*** GIVEN ENTRIES ***

Definition pending (x : system) : list string := JobDomain <$> (enrichQueue x.1 ++ x.2)%list.
Record single_flight (x : system) : Prop := {
  one_per_name : NoDup (pending x);
  in_flight : ∀ d, d ∈ inFlight x.1 ↔ d ∈ pending x;
  queue_bound : length (enrichQueue x.1) ≤ queue_capacity cfg
}.
Lemma pending_app s running : pending (s, running) = ((JobDomain <$> enrichQueue s) ++ (JobDomain <$> running))%list.
Proof. apply fmap_app. Qed.
Lemma enqueue_single_flight job s running :
  single_flight (s, running) → single_flight (enqueueEnrichment cfg job s, running).
Proof.
  intros [Hn Hi Hq]. rewrite pending_app in *. unfold enqueueEnrichment.
  destruct (negb (enrich_enabled cfg)); [by split; rewrite ?pending_app|].
  case_bool_decide as Hin; [by split; rewrite ?pending_app|].
  destruct (_ && _) eqn:Hg; [|by split; rewrite ?pending_app].
  apply andb_true_iff in Hg as [Hlen%Nat.ltb_lt _].
  assert (pending (mkAssessor (world s) (feedEngine s) (mlTel s) ({[JobDomain job]} ∪ inFlight s)
    (enrichQueue s ++ [job])%list (evidence_log s), running) ≡ₚ
    JobDomain job :: ((JobDomain <$> enrichQueue s) ++ (JobDomain <$> running))%list) as Hp.
  { rewrite pending_app. cbn. rewrite fmap_app. cbn. rewrite <-app_assoc. cbn.
    by rewrite Permutation_middle. }
  split.
  - rewrite Hp. apply NoDup_cons. split; [|done]. by rewrite <-Hi.
  - intros d. rewrite Hp, elem_of_cons, <-Hi. cbn. set_solver.
  - cbn. rewrite length_app. cbn. lia.
Qed.
Lemma same_queue_single_flight s s' running :
  same_queue s s' → single_flight (s, running) → single_flight (s', running).
Proof.
  intros [Hq Hf] [Hn Hi Hl]. unfold pending in *. cbn in *.
  split; unfold pending; cbn; by rewrite ?Hq, ?Hf.
Qed.
Lemma sstep_single_flight x y : sstep x y → single_flight x → single_flight y.
Proof.
  intros [domain mode force s running|? ? [job s s' running Ht|job s l1 l2]] Hx.
  - destruct (analyze_enqueues domain mode force s) as [Hs|(job & s1 & Hs & ->)].
    + by eapply same_queue_single_flight.
    + apply enqueue_single_flight. by eapply same_queue_single_flight.
  - unfold worker_take in Ht. destruct (enrichQueue s) as [|j q] eqn:Eq; [done|].
    injection Ht as [= -> <-]. destruct Hx as [Hn Hi Hl]. unfold pending in *. cbn in *.
    rewrite Eq in *. cbn in *.
    assert (JobDomain <$> (q ++ job :: running)%list ≡ₚ JobDomain job :: (JobDomain <$> (q ++ running)%list)) as Hp.
    { rewrite !fmap_app. cbn. by rewrite Permutation_middle. }
    split; unfold pending; cbn; [by rewrite Hp|intros d; by rewrite Hp|lia].
  - destruct Hx as [Hn Hi Hl]. unfold pending in *. cbn in *.
    assert (JobDomain <$> (enrichQueue s ++ l1 ++ job :: l2)%list ≡ₚ
      JobDomain job :: (JobDomain <$> (enrichQueue s ++ l1 ++ l2)%list)) as Hp.
    { rewrite !fmap_app. cbn. rewrite !app_assoc. by rewrite Permutation_middle. }
    rewrite Hp in Hn. apply NoDup_cons in Hn as [Hnin Hn].
    split; unfold pending; cbn; [done| |done].
    intros d. rewrite elem_of_difference, Hi, Hp, elem_of_cons, elem_of_singleton.
    split; [intros [[|] ?]; done|]. intros Hd. split; [by right|]. by intros ->.
Qed.

(** The turns the workers have left. *)
Definition load (x : system) : nat := 2 * length (enrichQueue x.1) + length x.2.

(** C20: whatever requests arrive and however many workers there are, no name is
    queued or worked on twice, the in-flight set holds exactly the names queued or
    worked on, and the queue never exceeds its capacity.  The workers come to an end:
    each of their turns makes the load smaller, and they have no turn left exactly
    when nothing is in flight, so no name stays barred from enrichment. *)
Theorem enrichment_single_flight (w : World R) fe tel x :
  rtc sstep (mkAssessor w fe tel ∅ [] [], []) x →
  single_flight x
  ∧ (∀ y, worker_step x y → load y < load x)
  ∧ ((∀ y, ¬ worker_step x y) ↔ inFlight x.1 = ∅).
Proof.
  intros Hx. assert (single_flight x) as Hsf.
  { remember (mkAssessor w fe tel ∅ [] [], []) as x0. assert (single_flight x0) as Hx0.
    { subst. split; [constructor|intros d; set_solver|cbn; lia]. }
    clear Heqx0. induction Hx; [done|]. by eauto using sstep_single_flight. }
  clear Hx. split; [done|]. split.
  - intros y [job s s' running Ht|job s l1 l2]; unfold load; cbn.
    + unfold worker_take in Ht. destruct (enrichQueue s); [done|]. injection Ht as [= _ <-]. cbn. lia.
    + rewrite !length_app. cbn. lia.
  - destruct x as [s running]. destruct Hsf as [_ Hi _]. cbn in *. split.
    + intros Hno. assert (enrichQueue s = []) as Hq.
      { destruct (enrichQueue s) as [|j q] eqn:Eq; [done|]. exfalso.
        eapply Hno, w_take. unfold worker_take. by rewrite Eq. }
      assert (running = []) as ->.
      { destruct running as [|j l]; [done|]. exfalso. by eapply Hno, (w_finish j s [] l). }
      apply set_eq. intros d. rewrite Hi. unfold pending. cbn. rewrite Hq. set_solver.
    + intros He y Hy. assert (∀ d, d ∉ pending (s, running)) as Hnone.
      { intros d. rewrite <-Hi, He. set_solver. }
      inversion Hy as [job ? s' ? Ht|job ? l1 l2]; subst.
      * unfold worker_take in Ht. destruct (enrichQueue s) as [|j q] eqn:Eq; [done|].
        apply (Hnone (JobDomain j)). unfold pending. cbn. rewrite Eq. by left.
      * apply (Hnone (JobDomain job)). unfold pending. cbn. rewrite !fmap_app. cbn. set_solver.
Qed.
End System.

(** ** Refinements *)

(** [extends r r']: the same name, no milder, the former reasons kept; and the score of
    a result that agrees with its verdict does not fall. *)
Record extends (r r' : Result) : Prop := {
  ext_domain : RDomain r' = RDomain r;
  ext_severity : (severity (RVerdict r) <= severity (RVerdict r'))%Z;
  ext_reasons : ∃ more, Reasons r' = (Reasons r ++ more)%list;
  ext_agrees : agrees r → agrees r' ∧ (Score r <= Score r')%Z
}.
Lemma extends_refl r : extends r r.
Proof. split; [done|lia|exists []; by rewrite app_nil_r|by split]. Qed.
Lemma extends_trans r1 r2 r3 : extends r1 r2 → extends r2 r3 → extends r1 r3.
Proof.
  intros [D1 S1 [m1 M1] A1] [D2 S2 [m2 M2] A2]. split; [congruence|lia| |].
  - exists (m1 ++ m2)%list. by rewrite M2, M1, app_assoc.
  - intros [A1' ?]%A1. destruct (A2 A1'). split; [done|lia].
Qed.
Lemma severity_top v : (severity v <= severity VerdictMalicious)%Z.
Proof. by destruct v. Qed.
Lemma agrees_malicious r : agrees r → RVerdict r = VerdictMalicious ↔ (70 <= Score r)%Z.
Proof. intros [_ ->]. apply verdict_malicious. Qed.
Lemma agrees_suspicious r : agrees r → RVerdict r = VerdictSuspicious ↔ (40 <= Score r < 70)%Z.
Proof. intros [_ ->]. apply verdict_suspicious. Qed.
Lemma agrees_intro_malicious r :
  RVerdict r = VerdictMalicious → (70 <= Score r <= 100)%Z → agrees r.
Proof. intros Hv Hs. split; [lia|]. rewrite Hv. symmetry. apply verdict_malicious. lia. Qed.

*** End of GIVEN ENTRIES ***

INSTRUCTIONS TO FOLLOW: Write every entry out again. Keep each one exact.

THE ANSWER:
Definition pending (x : system) : list string := JobDomain <$> (enrichQueue x.1 ++ x.2)%list.
Record single_flight (x : system) : Prop := {
  one_per_name : NoDup (pending x);
  in_flight : ∀ d, d ∈ inFlight x.1 ↔ d ∈ pending x;
  queue_bound : length (enrichQueue x.1) ≤ queue_capacity cfg
}.
Lemma pending_app s running : pending (s, running) = ((JobDomain <$> enrichQueue s) ++ (JobDomain <$> running))%list.
Proof. apply fmap_app. Qed.
Lemma enqueue_single_flight job s running :
  single_flight (s, running) → single_flight (enqueueEnrichment cfg job s, running).
Proof.
  intros [Hn Hi Hq]. rewrite pending_app in *. unfold enqueueEnrichment.
  destruct (negb (enrich_enabled cfg)); [by split; rewrite ?pending_app|].
  case_bool_decide as Hin; [by split; rewrite ?pending_app|].
  destruct (_ && _) eqn:Hg; [|by split; rewrite ?pending_app].
  apply andb_true_iff in Hg as [Hlen%Nat.ltb_lt _].
  assert (pending (mkAssessor (world s) (feedEngine s) (mlTel s) ({[JobDomain job]} ∪ inFlight s)
    (enrichQueue s ++ [job])%list (evidence_log s), running) ≡ₚ
    JobDomain job :: ((JobDomain <$> enrichQueue s) ++ (JobDomain <$> running))%list) as Hp.
  { rewrite pending_app. cbn. rewrite fmap_app. cbn. rewrite <-app_assoc. cbn.
    by rewrite Permutation_middle. }
  split.
  - rewrite Hp. apply NoDup_cons. split; [|done]. by rewrite <-Hi.
  - intros d. rewrite Hp, elem_of_cons, <-Hi. cbn. set_solver.
  - cbn. rewrite length_app. cbn. lia.
Qed.
Lemma same_queue_single_flight s s' running :
  same_queue s s' → single_flight (s, running) → single_flight (s', running).
Proof.
  intros [Hq Hf] [Hn Hi Hl]. unfold pending in *. cbn in *.
  split; unfold pending; cbn; by rewrite ?Hq, ?Hf.
Qed.
Lemma sstep_single_flight x y : sstep x y → single_flight x → single_flight y.
Proof.
  intros [domain mode force s running|? ? [job s s' running Ht|job s l1 l2]] Hx.
  - destruct (analyze_enqueues domain mode force s) as [Hs|(job & s1 & Hs & ->)].
    + by eapply same_queue_single_flight.
    + apply enqueue_single_flight. by eapply same_queue_single_flight.
  - unfold worker_take in Ht. destruct (enrichQueue s) as [|j q] eqn:Eq; [done|].
    injection Ht as [= -> <-]. destruct Hx as [Hn Hi Hl]. unfold pending in *. cbn in *.
    rewrite Eq in *. cbn in *.
    assert (JobDomain <$> (q ++ job :: running)%list ≡ₚ JobDomain job :: (JobDomain <$> (q ++ running)%list)) as Hp.
    { rewrite !fmap_app. cbn. by rewrite Permutation_middle. }
    split; unfold pending; cbn; [by rewrite Hp|intros d; by rewrite Hp|lia].
  - destruct Hx as [Hn Hi Hl]. unfold pending in *. cbn in *.
    assert (JobDomain <$> (enrichQueue s ++ l1 ++ job :: l2)%list ≡ₚ
      JobDomain job :: (JobDomain <$> (enrichQueue s ++ l1 ++ l2)%list)) as Hp.
    { rewrite !fmap_app. cbn. rewrite !app_assoc. by rewrite Permutation_middle. }
    rewrite Hp in Hn. apply NoDup_cons in Hn as [Hnin Hn].
    split; unfold pending; cbn; [done| |done].
    intros d. rewrite elem_of_difference, Hi, Hp, elem_of_cons, elem_of_singleton.
    split; [intros [[|] ?]; done|]. intros Hd. split; [by right|]. by intros ->.
Qed.

(** The turns the workers have left. *)
Definition load (x : system) : nat := 2 * length (enrichQueue x.1) + length x.2.

(** C20: whatever requests arrive and however many workers there are, no name is
    queued or worked on twice, the in-flight set holds exactly the names queued or
    worked on, and the queue never exceeds its capacity.  The workers come to an end:
    each of their turns makes the load smaller, and they have no turn left exactly
    when nothing is in flight, so no name stays barred from enrichment. *)
Theorem enrichment_single_flight (w : World R) fe tel x :
  rtc sstep (mkAssessor w fe tel ∅ [] [], []) x →
  single_flight x
  ∧ (∀ y, worker_step x y → load y < load x)
  ∧ ((∀ y, ¬ worker_step x y) ↔ inFlight x.1 = ∅).
Proof.
  intros Hx. assert (single_flight x) as Hsf.
  { remember (mkAssessor w fe tel ∅ [] [], []) as x0. assert (single_flight x0) as Hx0.
    { subst. split; [constructor|intros d; set_solver|cbn; lia]. }
    clear Heqx0. induction Hx; [done|]. by eauto using sstep_single_flight. }
  clear Hx. split; [done|]. split.
  - intros y [job s s' running Ht|job s l1 l2]; unfold load; cbn.
    + unfold worker_take in Ht. destruct (enrichQueue s); [done|]. injection Ht as [= _ <-]. cbn. lia.
    + rewrite !length_app. cbn. lia.
  - destruct x as [s running]. destruct Hsf as [_ Hi _]. cbn in *. split.
    + intros Hno. assert (enrichQueue s = []) as Hq.
      { destruct (enrichQueue s) as [|j q] eqn:Eq; [done|]. exfalso.
        eapply Hno, w_take. unfold worker_take. by rewrite Eq. }
      assert (running = []) as ->.
      { destruct running as [|j l]; [done|]. exfalso. by eapply Hno, (w_finish j s [] l). }
      apply set_eq. intros d. rewrite Hi. unfold pending. cbn. rewrite Hq. set_solver.
    + intros He y Hy. assert (∀ d, d ∉ pending (s, running)) as Hnone.
      { intros d. rewrite <-Hi, He. set_solver. }
      inversion Hy as [job ? s' ? Ht|job ? l1 l2]; subst.
      * unfold worker_take in Ht. destruct (enrichQueue s) as [|j q] eqn:Eq; [done|].
        apply (Hnone (JobDomain j)). unfold pending. cbn. rewrite Eq. by left.
      * apply (Hnone (JobDomain job)). unfold pending. cbn. rewrite !fmap_app. cbn. set_solver.
Qed.
End System.

(** ** Refinements *)

(** [extends r r']: the same name, no milder, the former reasons kept; and the score of
    a result that agrees with its verdict does not fall. *)
Record extends (r r' : Result) : Prop := {
  ext_domain : RDomain r' = RDomain r;
  ext_severity : (severity (RVerdict r) <= severity (RVerdict r'))%Z;
  ext_reasons : ∃ more, Reasons r' = (Reasons r ++ more)%list;
  ext_agrees : agrees r → agrees r' ∧ (Score r <= Score r')%Z
}.
Lemma extends_refl r : extends r r.
Proof. split; [done|lia|exists []; by rewrite app_nil_r|by split]. Qed.
Lemma extends_trans r1 r2 r3 : extends r1 r2 → extends r2 r3 → extends r1 r3.
Proof.
  intros [D1 S1 [m1 M1] A1] [D2 S2 [m2 M2] A2]. split; [congruence|lia| |].
  - exists (m1 ++ m2)%list. by rewrite M2, M1, app_assoc.
  - intros [A1' ?]%A1. destruct (A2 A1'). split; [done|lia].
Qed.
Lemma severity_top v : (severity v <= severity VerdictMalicious)%Z.
Proof. by destruct v. Qed.
Lemma agrees_malicious r : agrees r → RVerdict r = VerdictMalicious ↔ (70 <= Score r)%Z.
Proof. intros [_ ->]. apply verdict_malicious. Qed.
Lemma agrees_suspicious r : agrees r → RVerdict r = VerdictSuspicious ↔ (40 <= Score r < 70)%Z.
Proof. intros [_ ->]. apply verdict_suspicious. Qed.
Lemma agrees_intro_malicious r :
  RVerdict r = VerdictMalicious → (70 <= Score r <= 100)%Z → agrees r.
Proof. intros Hv Hs. split; [lia|]. rewrite Hv. symmetry. apply verdict_malicious. lia. Qed.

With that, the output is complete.